*WORK TO BE COMPLETED*
Where a line in the records below includes "MediaStream", pull that line out.

*RECORD EXTRACTS*
....
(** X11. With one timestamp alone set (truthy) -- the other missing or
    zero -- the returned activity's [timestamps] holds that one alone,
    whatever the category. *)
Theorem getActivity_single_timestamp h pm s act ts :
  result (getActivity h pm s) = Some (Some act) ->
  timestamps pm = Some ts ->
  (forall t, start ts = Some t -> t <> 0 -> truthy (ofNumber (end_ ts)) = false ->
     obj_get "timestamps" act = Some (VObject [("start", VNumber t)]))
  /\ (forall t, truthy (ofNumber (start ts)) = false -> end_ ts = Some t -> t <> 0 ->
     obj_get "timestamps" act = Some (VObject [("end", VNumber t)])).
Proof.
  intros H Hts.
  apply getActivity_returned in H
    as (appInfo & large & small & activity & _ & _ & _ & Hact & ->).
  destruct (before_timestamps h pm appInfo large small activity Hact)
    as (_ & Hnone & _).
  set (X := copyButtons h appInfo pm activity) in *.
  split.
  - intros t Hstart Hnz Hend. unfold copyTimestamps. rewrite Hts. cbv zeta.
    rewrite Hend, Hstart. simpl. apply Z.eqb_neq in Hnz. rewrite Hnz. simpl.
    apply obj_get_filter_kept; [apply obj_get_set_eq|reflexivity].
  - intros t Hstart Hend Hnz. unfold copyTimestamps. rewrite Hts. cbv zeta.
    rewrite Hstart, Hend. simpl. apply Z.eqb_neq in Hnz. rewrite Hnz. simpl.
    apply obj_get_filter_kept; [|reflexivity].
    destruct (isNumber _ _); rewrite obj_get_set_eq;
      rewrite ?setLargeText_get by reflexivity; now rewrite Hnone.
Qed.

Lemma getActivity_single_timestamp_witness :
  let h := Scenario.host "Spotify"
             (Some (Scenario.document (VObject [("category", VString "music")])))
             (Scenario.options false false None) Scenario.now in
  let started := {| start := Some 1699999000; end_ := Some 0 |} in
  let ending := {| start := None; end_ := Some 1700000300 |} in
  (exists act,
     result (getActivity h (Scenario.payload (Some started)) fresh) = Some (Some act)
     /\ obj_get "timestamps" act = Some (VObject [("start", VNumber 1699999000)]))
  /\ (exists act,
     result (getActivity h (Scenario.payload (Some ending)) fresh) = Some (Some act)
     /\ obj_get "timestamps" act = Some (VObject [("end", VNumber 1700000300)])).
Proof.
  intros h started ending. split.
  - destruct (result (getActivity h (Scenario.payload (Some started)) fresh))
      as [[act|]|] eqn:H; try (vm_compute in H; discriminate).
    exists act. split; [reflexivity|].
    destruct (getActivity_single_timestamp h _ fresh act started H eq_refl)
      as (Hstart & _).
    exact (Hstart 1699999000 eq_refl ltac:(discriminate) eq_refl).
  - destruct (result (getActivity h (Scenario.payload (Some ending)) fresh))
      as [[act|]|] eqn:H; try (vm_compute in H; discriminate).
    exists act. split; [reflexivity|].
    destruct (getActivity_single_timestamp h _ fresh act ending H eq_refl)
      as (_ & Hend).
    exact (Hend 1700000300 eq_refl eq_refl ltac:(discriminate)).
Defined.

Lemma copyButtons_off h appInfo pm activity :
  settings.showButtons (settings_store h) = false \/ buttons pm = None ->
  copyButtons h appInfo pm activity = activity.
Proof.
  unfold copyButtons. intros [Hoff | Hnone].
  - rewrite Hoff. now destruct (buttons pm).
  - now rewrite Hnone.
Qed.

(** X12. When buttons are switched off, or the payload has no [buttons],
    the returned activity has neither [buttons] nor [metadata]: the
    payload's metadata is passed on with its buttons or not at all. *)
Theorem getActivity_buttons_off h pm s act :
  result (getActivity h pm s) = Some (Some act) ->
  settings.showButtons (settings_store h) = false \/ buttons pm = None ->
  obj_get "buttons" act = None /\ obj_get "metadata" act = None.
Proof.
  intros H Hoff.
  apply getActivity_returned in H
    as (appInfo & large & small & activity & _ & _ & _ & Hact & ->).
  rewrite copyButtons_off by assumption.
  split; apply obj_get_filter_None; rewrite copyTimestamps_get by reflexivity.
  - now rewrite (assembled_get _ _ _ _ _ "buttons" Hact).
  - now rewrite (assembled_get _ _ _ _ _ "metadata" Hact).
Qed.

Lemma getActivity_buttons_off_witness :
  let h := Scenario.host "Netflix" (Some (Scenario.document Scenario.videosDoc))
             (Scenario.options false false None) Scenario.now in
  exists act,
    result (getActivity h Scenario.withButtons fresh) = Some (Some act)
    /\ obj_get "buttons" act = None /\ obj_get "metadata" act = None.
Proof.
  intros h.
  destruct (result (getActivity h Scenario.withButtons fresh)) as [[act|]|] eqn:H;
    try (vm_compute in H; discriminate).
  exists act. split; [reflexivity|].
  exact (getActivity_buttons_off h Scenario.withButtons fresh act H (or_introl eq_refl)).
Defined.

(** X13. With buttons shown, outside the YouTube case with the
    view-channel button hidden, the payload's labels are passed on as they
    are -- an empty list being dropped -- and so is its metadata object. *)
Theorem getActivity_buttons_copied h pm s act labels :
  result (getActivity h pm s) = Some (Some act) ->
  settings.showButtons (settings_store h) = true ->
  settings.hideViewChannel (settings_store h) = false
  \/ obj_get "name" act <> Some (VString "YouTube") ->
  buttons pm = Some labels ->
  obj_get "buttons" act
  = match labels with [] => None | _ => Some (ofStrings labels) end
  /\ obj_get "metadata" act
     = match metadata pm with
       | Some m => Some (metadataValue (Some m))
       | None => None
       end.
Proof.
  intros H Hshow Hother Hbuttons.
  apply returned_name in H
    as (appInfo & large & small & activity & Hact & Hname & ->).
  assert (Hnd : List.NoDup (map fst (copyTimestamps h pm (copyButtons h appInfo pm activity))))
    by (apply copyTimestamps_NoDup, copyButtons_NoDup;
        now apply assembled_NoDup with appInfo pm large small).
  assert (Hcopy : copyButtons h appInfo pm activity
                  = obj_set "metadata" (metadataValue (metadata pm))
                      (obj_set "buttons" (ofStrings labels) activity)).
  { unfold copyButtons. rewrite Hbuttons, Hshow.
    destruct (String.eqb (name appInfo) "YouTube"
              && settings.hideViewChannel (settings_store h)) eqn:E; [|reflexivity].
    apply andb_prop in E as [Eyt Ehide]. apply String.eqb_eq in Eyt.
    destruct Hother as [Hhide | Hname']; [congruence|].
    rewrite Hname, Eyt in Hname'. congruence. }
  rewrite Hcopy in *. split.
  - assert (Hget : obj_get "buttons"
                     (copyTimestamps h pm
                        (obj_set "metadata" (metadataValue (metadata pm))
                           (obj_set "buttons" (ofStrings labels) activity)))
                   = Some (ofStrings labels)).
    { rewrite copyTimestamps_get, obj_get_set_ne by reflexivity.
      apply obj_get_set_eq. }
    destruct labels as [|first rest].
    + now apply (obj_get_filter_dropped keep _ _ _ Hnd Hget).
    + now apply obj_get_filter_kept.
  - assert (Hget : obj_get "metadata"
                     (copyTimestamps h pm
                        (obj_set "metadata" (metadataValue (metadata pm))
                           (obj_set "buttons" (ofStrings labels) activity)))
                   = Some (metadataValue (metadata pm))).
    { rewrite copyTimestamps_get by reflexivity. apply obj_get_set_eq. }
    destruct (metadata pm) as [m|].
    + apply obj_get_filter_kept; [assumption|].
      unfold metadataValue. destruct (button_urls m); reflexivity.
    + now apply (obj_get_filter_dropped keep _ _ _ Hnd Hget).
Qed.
....
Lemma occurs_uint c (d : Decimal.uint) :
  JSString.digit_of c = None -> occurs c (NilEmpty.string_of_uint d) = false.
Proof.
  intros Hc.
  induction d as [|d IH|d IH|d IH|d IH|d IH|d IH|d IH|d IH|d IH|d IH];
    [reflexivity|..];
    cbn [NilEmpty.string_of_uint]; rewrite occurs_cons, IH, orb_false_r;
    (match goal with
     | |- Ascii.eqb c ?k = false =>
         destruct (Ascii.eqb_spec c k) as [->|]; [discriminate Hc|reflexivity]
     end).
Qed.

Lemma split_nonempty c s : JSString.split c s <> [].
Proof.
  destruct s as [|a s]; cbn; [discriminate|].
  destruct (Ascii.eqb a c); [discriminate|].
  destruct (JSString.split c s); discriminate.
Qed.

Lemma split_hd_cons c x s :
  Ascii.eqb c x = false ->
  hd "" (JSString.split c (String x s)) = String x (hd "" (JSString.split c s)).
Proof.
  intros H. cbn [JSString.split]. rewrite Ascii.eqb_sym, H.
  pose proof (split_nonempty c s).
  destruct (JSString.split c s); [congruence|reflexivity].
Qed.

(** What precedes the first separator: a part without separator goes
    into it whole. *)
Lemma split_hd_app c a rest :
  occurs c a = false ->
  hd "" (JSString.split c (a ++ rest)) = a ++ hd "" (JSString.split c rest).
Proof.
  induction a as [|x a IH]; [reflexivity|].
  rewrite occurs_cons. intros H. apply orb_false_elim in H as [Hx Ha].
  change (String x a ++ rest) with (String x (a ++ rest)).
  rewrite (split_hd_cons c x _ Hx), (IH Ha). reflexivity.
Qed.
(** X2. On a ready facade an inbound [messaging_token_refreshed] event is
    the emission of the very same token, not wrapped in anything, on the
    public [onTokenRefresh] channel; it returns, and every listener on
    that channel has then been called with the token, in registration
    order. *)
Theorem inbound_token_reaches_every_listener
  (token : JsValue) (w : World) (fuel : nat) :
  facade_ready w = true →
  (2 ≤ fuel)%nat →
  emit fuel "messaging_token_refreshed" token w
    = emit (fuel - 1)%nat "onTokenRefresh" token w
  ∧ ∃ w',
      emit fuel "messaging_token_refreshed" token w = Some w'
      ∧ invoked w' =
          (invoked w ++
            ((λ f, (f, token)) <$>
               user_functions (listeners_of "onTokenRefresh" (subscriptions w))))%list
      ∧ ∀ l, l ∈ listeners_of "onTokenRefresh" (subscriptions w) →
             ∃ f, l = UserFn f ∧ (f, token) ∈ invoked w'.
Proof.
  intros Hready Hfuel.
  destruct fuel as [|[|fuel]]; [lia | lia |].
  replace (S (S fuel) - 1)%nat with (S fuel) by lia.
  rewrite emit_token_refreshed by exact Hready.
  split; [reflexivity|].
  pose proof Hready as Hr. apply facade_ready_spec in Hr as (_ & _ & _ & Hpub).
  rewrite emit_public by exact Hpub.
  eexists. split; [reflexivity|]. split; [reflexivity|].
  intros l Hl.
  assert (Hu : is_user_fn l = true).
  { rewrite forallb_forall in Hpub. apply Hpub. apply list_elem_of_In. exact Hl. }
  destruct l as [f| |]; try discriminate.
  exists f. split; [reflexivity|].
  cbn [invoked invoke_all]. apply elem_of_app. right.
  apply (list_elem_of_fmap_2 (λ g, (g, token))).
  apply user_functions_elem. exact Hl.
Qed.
....
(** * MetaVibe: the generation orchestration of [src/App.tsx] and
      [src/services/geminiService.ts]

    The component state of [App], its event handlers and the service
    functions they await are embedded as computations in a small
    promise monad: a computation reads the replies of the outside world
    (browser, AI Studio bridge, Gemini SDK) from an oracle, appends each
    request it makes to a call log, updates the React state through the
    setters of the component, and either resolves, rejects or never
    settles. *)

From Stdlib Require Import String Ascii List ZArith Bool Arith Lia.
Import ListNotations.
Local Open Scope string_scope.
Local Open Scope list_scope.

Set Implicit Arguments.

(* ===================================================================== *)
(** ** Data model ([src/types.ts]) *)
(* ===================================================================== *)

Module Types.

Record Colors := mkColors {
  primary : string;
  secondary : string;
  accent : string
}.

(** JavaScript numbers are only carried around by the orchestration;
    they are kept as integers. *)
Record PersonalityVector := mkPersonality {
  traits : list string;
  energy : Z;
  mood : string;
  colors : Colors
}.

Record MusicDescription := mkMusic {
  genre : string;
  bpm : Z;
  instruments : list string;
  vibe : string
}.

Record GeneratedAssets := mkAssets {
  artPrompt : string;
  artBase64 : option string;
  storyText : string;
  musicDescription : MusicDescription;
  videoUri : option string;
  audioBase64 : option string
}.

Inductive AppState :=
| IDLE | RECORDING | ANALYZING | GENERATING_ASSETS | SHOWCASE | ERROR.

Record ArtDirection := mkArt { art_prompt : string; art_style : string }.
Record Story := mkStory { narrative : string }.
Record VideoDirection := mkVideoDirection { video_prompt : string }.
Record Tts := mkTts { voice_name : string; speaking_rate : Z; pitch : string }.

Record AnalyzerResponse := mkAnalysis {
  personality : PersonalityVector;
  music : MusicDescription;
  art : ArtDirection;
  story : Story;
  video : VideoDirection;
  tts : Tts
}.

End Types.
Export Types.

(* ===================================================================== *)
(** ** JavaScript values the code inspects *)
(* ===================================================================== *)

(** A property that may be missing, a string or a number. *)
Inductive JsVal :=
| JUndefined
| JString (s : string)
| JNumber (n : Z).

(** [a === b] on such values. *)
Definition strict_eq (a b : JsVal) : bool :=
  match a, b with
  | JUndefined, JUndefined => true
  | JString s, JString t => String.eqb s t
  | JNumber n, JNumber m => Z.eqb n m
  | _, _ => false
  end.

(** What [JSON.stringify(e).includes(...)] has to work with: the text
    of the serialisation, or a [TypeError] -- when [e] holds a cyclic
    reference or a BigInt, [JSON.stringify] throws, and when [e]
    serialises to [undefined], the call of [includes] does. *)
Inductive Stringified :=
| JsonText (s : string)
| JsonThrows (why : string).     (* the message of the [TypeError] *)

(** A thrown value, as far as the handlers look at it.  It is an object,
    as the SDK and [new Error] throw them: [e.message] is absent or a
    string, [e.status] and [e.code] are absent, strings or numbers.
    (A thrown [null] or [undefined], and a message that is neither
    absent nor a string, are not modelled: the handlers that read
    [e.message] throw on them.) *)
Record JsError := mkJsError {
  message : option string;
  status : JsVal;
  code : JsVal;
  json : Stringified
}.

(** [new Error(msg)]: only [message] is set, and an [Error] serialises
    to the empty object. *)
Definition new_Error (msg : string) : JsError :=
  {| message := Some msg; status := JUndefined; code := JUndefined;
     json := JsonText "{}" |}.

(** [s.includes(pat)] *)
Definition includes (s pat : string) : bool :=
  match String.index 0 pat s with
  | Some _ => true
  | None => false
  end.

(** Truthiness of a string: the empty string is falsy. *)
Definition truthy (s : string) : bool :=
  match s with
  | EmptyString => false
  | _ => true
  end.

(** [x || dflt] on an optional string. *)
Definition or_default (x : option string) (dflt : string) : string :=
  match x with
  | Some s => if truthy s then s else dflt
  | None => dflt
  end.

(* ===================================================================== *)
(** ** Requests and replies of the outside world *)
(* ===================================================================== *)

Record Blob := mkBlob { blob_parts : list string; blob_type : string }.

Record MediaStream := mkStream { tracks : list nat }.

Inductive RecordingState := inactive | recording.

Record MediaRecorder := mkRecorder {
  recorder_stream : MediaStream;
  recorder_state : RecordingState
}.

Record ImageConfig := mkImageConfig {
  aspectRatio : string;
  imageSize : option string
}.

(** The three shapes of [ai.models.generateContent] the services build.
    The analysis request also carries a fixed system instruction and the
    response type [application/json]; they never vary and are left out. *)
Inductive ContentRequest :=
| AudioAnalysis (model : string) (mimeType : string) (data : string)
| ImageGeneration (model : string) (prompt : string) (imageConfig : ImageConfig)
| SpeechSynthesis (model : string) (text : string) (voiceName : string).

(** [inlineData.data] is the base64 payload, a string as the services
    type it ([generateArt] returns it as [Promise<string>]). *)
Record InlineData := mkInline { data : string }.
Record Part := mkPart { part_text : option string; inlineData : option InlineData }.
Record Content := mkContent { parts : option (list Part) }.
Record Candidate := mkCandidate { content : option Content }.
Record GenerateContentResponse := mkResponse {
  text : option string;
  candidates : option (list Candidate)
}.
....
*PROBLEM SOLUTION*
Record MediaStream := mkStream { tracks : list nat }.
  recorder_stream : MediaStream;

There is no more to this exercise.